> _Try it_
Word for word, restate the lines of the data from the first through the one containing "Hint Resolve moves_charge : moves.", and nothing else.

> _Entries shown_
Lemma moves_reserve c u k m x o now : moves grows (reserve c u k m x o now).
Proof. unfold reserve. walk. Qed.

Lemma moves_charge r actual note now : moves grows (charge_turn r actual note now).
Proof. unfold charge_turn. walk. Qed.
Hint Resolve moves_charge : moves.

(** A step before the close leaves the reservation's row as it is. *)
Lemma grows_then_close d d1 i r s cl n :
  grows d d1 -> reservations d1 = reservations d -> reservations d !! i = Some r ->
  (r_state r = Settled -> s = Settled) -> grows d (on_reservations (alter (close_reservation s cl n) i) d1).
Proof. intros Hg Hr Hi Hs. etransitivity; [exact Hg|]. eapply grows_close; [by rewrite Hr|done]. Qed.

Lemma insert_ledger_resv c x k idem rate note now d u d' :
  insert_ledger c x k idem rate note now d = (Ok u, d') -> reservations d' = reservations d.
Proof. by intros (c' & _ & _ & ->)%insert_ledger_Ok. Qed.

Lemma charge_turn_resv r actual note now d u d' :
  charge_turn r actual note now d = (Ok u, d') -> reservations d' = reservations d.
Proof.
  unfold charge_turn. destruct (0 <? actual); intros H; op_inv; [|done].
  apply insert_ledger_resv in H as ->.
  match goal with H : update_user _ _ _ _ = _ |- _ => apply update_user_rest in H as (_ & H & _); done end.
Qed.

Lemma moves_settle i actual note now : moves grows (settle i actual note now).
Proof.
  apply moves_committed; [exact _|]. intros d v d' H. op_inv.
  destruct (reservations d !! i) as [r|] eqn:Hi; [|by op_inv].
  assert (forall m : op (), moves grows m -> forall d u d', m d = (Ok u, d') -> grows d d') as Hm.
  { intros m Hm x u x' Hx. specialize (Hm x). by rewrite Hx in Hm. }
  destruct (r_state r) eqn:Hs; try by op_inv.
  - op_inv. match goal with H : balance_row _ _ = _ |- _ => apply balance_row_same in H as -> end.
    match goal with H1 : update_user _ _ ?f ?d = (_, ?d1), H2 : charge_turn _ _ _ _ ?d1 = (_, ?d2) |- _ =>
      pose proof (moves_update (r_chat_id r) always f d) as G1; rewrite H1 in G1;
      pose proof (Hm _ (moves_charge _ _ _ _) _ _ _ H2) as G2;
      apply update_user_rest in H1 as (_ & R1 & _); apply charge_turn_resv in H2 as R2 end.
    eapply grows_then_close; [etransitivity; [exact G1|exact G2]|congruence|exact Hi|done].
  - unfold settleLate in H. op_inv. match goal with H : balance_row _ _ = _ |- _ => apply balance_row_same in H as -> end.
    match goal with H2 : charge_turn _ _ _ _ _ = _ |- _ =>
      pose proof (Hm _ (moves_charge _ _ _ _) _ _ _ H2) as G2; apply charge_turn_resv in H2 as R2 end.
    eapply grows_then_close; [exact G2|exact R2|exact Hi|done].
Qed.
Lemma moves_kept f : (forall d, pcn_deposits (f d) = pcn_deposits d) -> moves deposits_kept (exec f).
Proof. intros H. apply moves_exec. exact H. Qed.
Lemma kept_insert_ledger c x k idem rate note now : moves deposits_kept (insert_ledger c x k idem rate note now).
Proof. intros d. unfold insert_ledger. destruct c; [|done]. by destruct (key_taken idem d). Qed.
Lemma kept_update_user chat guard f : moves deposits_kept (update_user chat guard f).
Proof. by apply moves_update_user; [exact _|]. Qed.
Lemma deposits_kept_lift {A} (r : result money_err A) : moves deposits_kept (lift_money r).
Proof. unfold lift_money. walk. Qed.
#[export] Hint Resolve kept_insert_ledger kept_update_user deposits_kept_lift : moves.
#[export] Hint Extern 2 (moves deposits_kept (exec _)) => by apply moves_kept : moves.
Lemma kept_rebate dep micro now cfg : moves deposits_kept (rebateFor dep micro now cfg).
Proof. unfold rebateFor. walk. Qed.
#[export] Hint Resolve kept_rebate : moves.

(** An UPDATE that leaves no row credited that was not, with its columns. *)
Lemma nothing_update i f :
  (forall a, d_status (f a) = Credited -> d_status a = Credited /\ same_dep a (f a)) ->
  moves (credits_by nobody) (update_dep i f).
Proof.
  intros Hf. apply moves_exec. intros d j row Hj Hs. left. cbn in Hj.
  destruct (decide (i = j)) as [->|Hne].
  - rewrite lookup_alter_eq in Hj. destruct (pcn_deposits d !! j) as [a|]; [|done].
    injection Hj as <-. destruct (Hf a Hs). by exists a.
  - rewrite lookup_alter_ne in Hj by done. by exists row.
Qed.
#[export] Hint Extern 1 (moves (credits_by nobody) (update_dep _ _)) =>
  apply nothing_update; intros ?; cbn; first [discriminate | by repeat split] : moves.
(* ===== verification/BotRun.v ===== *)
(** * Histories of the bot

    Every operation of the bot on its database as a command, a command's effect
    whether it returns or throws, and the databases that sequences of commands
    lead to from an empty one. A refund is two commands, so anything may happen
    while Telegram has not answered; what the outside answers is in the commands. *)

From S2P Require Import Prelude JsInt BotMoney BotDb BotInv BotBilling BotDeposits BotRewards BotStars BotJobs BotAddress BotPool BotWpcn BotWatch BotHistory.
Local Open Scope Z_scope.

Inductive command :=
  (* billing.mjs *)
  | Lock (chat stale : Z) | Unlock (chat : Z)
  | Reserve (chat : Z) (updateId : option Z) (reqKey : option string) (model : string) (micro : Z) (overdraft : bool)
  | Settle (id actual : Z) (note : option string) | Release (id : Z) (reason : option string)
  | Hold (id : Z) (reason : option string) | AgeOut (minutes : Z) | FreeTurn (chat perHour : Z)
  (* rewards.mjs, admin-api.mjs *)
  | Account (chat : Z) (model : string) (lang : option string) (gift cap : Z) (invitedBy : option Z)
  | Reward (referred : Z) (item : option Z) (reward minTopup : Z) (enabled : bool)
  | AdminCredit (chat micro : Z) (note requestId : string)
  (* stars.mjs, updates.mjs *)
  | SendInvoice (chat : Z) (s : stars_settings) (index : nat) (rand : string)
  | InvoiceNotSent (payload : string) | ExpireInvoices
  | PaymentUpdate (updateId chat : Z) (sp : successful_payment) (tries : gmap Z Z)
  | RetryParked
  | BeginRefund (id : Z) (note : string) (clawback : bool)
  | AnswerRefund (p : payment) (id : Z) (r : tg_answer)
  (* jobs.mjs *)
  | Propose (chat : Z) (spec : job_spec) (price : Z) (apiModel : string) (ttl : Z)
  | CancelCard (chat id : Z) | ExpireCards
  | Button (chat id : Z) (offer : gmap string offer_entry) (margin : Z)
  | Unwind (b : begun) (e : failure)
  | SettleCapped (id : Z) (credits : js_credits) (margin cap : Z) (note : option string)
  | FinishJob (b : begun) (f : card_facts) (k : media_kind) (credits url : option string) (expires : option Z)
  | PollVideos (answer : string -> video_answer) (giveUp margin : Z)
  | Deliver (item : Z) (bytes download : bool) (sent : option (option string * option Z))
  | Redeliver (download : Z -> bool) (sent : Z -> option (option string * option Z))
  | Recover
  (* wpcn.mjs *)
  | RecordCheck (chat : Z) (txhash : string) | NoteCheck (chat : Z) (txhash : string) (s : wstate) | DueChecks
  | Verify (enabled : bool) (chat : Z) (txhash : string) (reply : verify_reply) (own : option (list transfer))
  (* pool.mjs, watch.mjs *)
  | ImportPool (text : string) (start : option Z) (first last : option string)
  | Allocate (chat : Z)
  | Tick (cfg : watch_cfg) (rate : rate_reading) (floorFlag : bool) (ex : explorer) (enabled : bool).

Definition ignore {A} (m : op A) : op () := _ ← m; mret tt.

(** What the command does at the time [now]. *)
Definition perform (now : Z) (c : command) : op () :=
  match c with
  | Lock chat stale => ignore (acquireUserLock chat stale now)
  | Unlock chat => ignore (releaseUserLock chat)
  | Reserve chat u k m micro o => ignore (reserve chat u k m micro o now)
  | Settle i a n => ignore (settle i a n now)
  | Release i r => ignore (release i r now)
  | Hold i r => ignore (hold i r)
  | AgeOut m => ignore (ageOutReservations m now)
  | FreeTurn chat h => ignore (takeFreeTurn chat h now)
  | Account chat m l g cap by_ => ignore (openAccount chat m l g cap by_ now)
  | Reward r i m t e => ignore (payInviteReward r i m t e now)
  | AdminCredit chat m n r => ignore (adminCredit chat m n r now)
  | SendInvoice chat s i r => ignore (sendStarsInvoice chat s i r now)
  | InvoiceNotSent p => ignore (invoice_not_sent p)
  | ExpireInvoices => ignore (expireInvoices now)
  | PaymentUpdate u chat sp tries => ignore (takePaymentUpdate u chat sp (creditStarsPayment chat sp now) tries now)
  | RetryParked => ignore (retryParked (fun k => creditStarsPayment (k_chat_id k) (k_payment k) now))
  | BeginRefund i n cb => ignore (beginRefund i n cb now)
  | AnswerRefund p i r => ignore (refund_answer p i r now)
  | Propose chat s p a t => ignore (createProposal chat s p a now t)
  | CancelCard chat i => ignore (cancelProposal chat i now)
  | ExpireCards => ignore (expireCards now)
  | Button chat i o m => ignore (beginJob chat i o m now)
  | Unwind b e => ignore (unwind b e now)
  | SettleCapped i c m cap n => ignore (settleCapped i c m cap n now)
  | FinishJob b f k c u e => ignore (finishJob b f k c u e now)
  | PollVideos a g m => ignore (pollVideos a g m now)
  | Deliver i b dl s => ignore (deliverItem i b dl s now)
  | Redeliver dl s => ignore (redeliverSweep dl s now)
  | Recover => ignore (recoverAfterRestart now)
  | RecordCheck chat t => ignore (recordCheck chat t now)
  | NoteCheck chat t s => ignore (noteCheck chat t s now)
  | DueChecks => ignore (dueChecks now)
  | Verify e chat t r own => ignore (verifyAndCredit e chat t r own now)
  | ImportPool t s f l => ignore (importPool t s f l)
  | Allocate chat => ignore (allocateAddress chat now)
  | Tick cfg rate fl ex e => ignore (tick cfg rate fl now ex e)
  end.

(** Amounts to reserve and margins are never negative: they come from prices and settings. *)
Definition command_ok (c : command) : bool :=
  match c with
  | Reserve _ _ _ _ micro _ => 0 <=? micro
  | Button _ _ _ margin => 0 <=? margin
  | _ => true
  end.

(** A command and the time it runs at; one that throws leaves what it had written. *)
Definition step (d : db) (c : Z * command) : db := (perform c.1 c.2 d).2.
Definition run (d : db) (cs : list (Z * command)) : db := foldl step d cs.
Definition commands_ok (cs : list (Z * command)) : Prop := Forall (fun c => command_ok c.2 = true) cs.

(** The databases the bot can be in. *)
Inductive reachable : db -> Prop :=
  | reach_start : reachable empty_db
  | reach_step d now c : reachable d -> command_ok c = true -> reachable (step d (now, c)).

(** ** Every history *)

Create HintDb keeps.
#[export] Hint Resolve keeps_lock keeps_unlock keeps_settle keeps_release keeps_hold keeps_age_out
  keeps_free_turn keeps_openAccount keeps_payInviteReward keeps_adminCredit keeps_sendStarsInvoice
  keeps_invoice_not_sent keeps_expireInvoices keeps_creditStars keeps_retryParked keeps_beginRefund
  keeps_refund_answer keeps_createProposal keeps_cancelProposal keeps_expireCards keeps_unwind
  keeps_settleCapped keeps_finishJob keeps_pollVideos keeps_deliverItem keeps_redeliverSweep keeps_recover
  keeps_recordCheck keeps_noteCheck keeps_dueChecks keeps_verifyAndCredit keeps_tick keeps_take : keeps.
#[export] Hint Resolve moves_lock moves_unlock moves_settle moves_release moves_hold moves_age_out
  moves_free_turn moves_openAccount moves_reward moves_adminCredit moves_sendStarsInvoice
  moves_invoice_not_sent moves_expireInvoices moves_retryParked moves_take moves_createProposal
  moves_cancelProposal moves_expireCards moves_beginJob moves_pollVideos moves_redeliverSweep moves_recover
  moves_recordCheck moves_noteCheck moves_dueChecks moves_verifyAndCredit moves_tick moves_importPool
  moves_allocate : moves.

Lemma keeps_ignore P {A} (m : op A) : keeps P m -> keeps P (ignore m).
Proof. intros Hm. apply keeps_bind; [done|]. intros a. apply keeps_ret. Qed.
Lemma moves_ignore {A} (m : op A) : moves grows m -> moves grows (ignore m).
Proof. intros Hm. apply moves_bind; [exact _|done|]. intros a. apply moves_ret. exact _. Qed.

(** The address pool's operations do not touch what the books are about. *)
Lemma keeps_addresses {A} (m : op A) : moves only_addresses m -> keeps bot_inv m.
Proof. intros Hm d Hd. destruct (Hm d) as [[t ->] _]. by eapply inv_frame. Qed.

Lemma command_inv now c : command_ok c = true -> keeps bot_inv (perform now c).
Proof.
  intros Hc. destruct c; cbn [perform command_ok] in *; apply keeps_ignore; auto with keeps.
  - apply keeps_reserve. by apply Z.leb_le.
  - apply keeps_beginJob. by apply Z.leb_le.
  - apply keeps_addresses, only_import.
  - apply keeps_addresses, only_allocate.
Qed.

Lemma perform_grows now c : moves grows (perform now c).
Proof. destruct c; cbn [perform]; apply moves_ignore; auto with moves. Qed.

Lemma step_grows d c : grows d (step d c).
Proof. apply perform_grows. Qed.
Lemma run_grows d cs : grows d (run d cs).
Proof.
  revert d. induction cs as [|c cs IH]; intros d; [reflexivity|].
  etransitivity; [apply step_grows|apply IH].
Qed.

Lemma reachable_run d cs : reachable d -> commands_ok cs -> reachable (run d cs).
Proof.
  intros Hd Hcs. revert d Hd. induction Hcs as [|[now c] cs Hc Hcs IH]; intros d Hd; [done|].
  apply IH. by constructor.
Qed.

Lemma empty_inv : bot_inv empty_db.
Proof.
  split.
  - intros c. split; reflexivity.
  - split; cbn; intros *; rewrite ?lookup_empty; try done; by intros ?%elem_of_nil.
Qed.

Lemma reachable_inv d : reachable d -> bot_inv d.
Proof. induction 1 as [|d now c _ IH Hc]; [apply empty_inv|]. by apply command_inv. Qed.

Lemma reachable_grows d : reachable d -> grows empty_db d.
Proof. induction 1 as [|d now c _ IH Hc]; [reflexivity|]. etransitivity; [exact IH|apply step_grows]. Qed.

Lemma reachable_keys d : reachable d -> NoDup (l_idem_key <$> ledger d).
Proof. intros Hd. apply (gr_keys _ _ (reachable_grows _ Hd)). constructor. Qed.

Lemma reachable_pool d : reachable d -> pool_inv d.
Proof.
  intros Hd. apply (gr_pool _ _ (reachable_grows _ Hd)). by split; cbn; intros *; rewrite ?lookup_empty.
Qed.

> _The answer_
Lemma moves_reserve c u k m x o now : moves grows (reserve c u k m x o now).
Proof. unfold reserve. walk. Qed.

Lemma moves_charge r actual note now : moves grows (charge_turn r actual note now).
Proof. unfold charge_turn. walk. Qed.
Hint Resolve moves_charge : moves.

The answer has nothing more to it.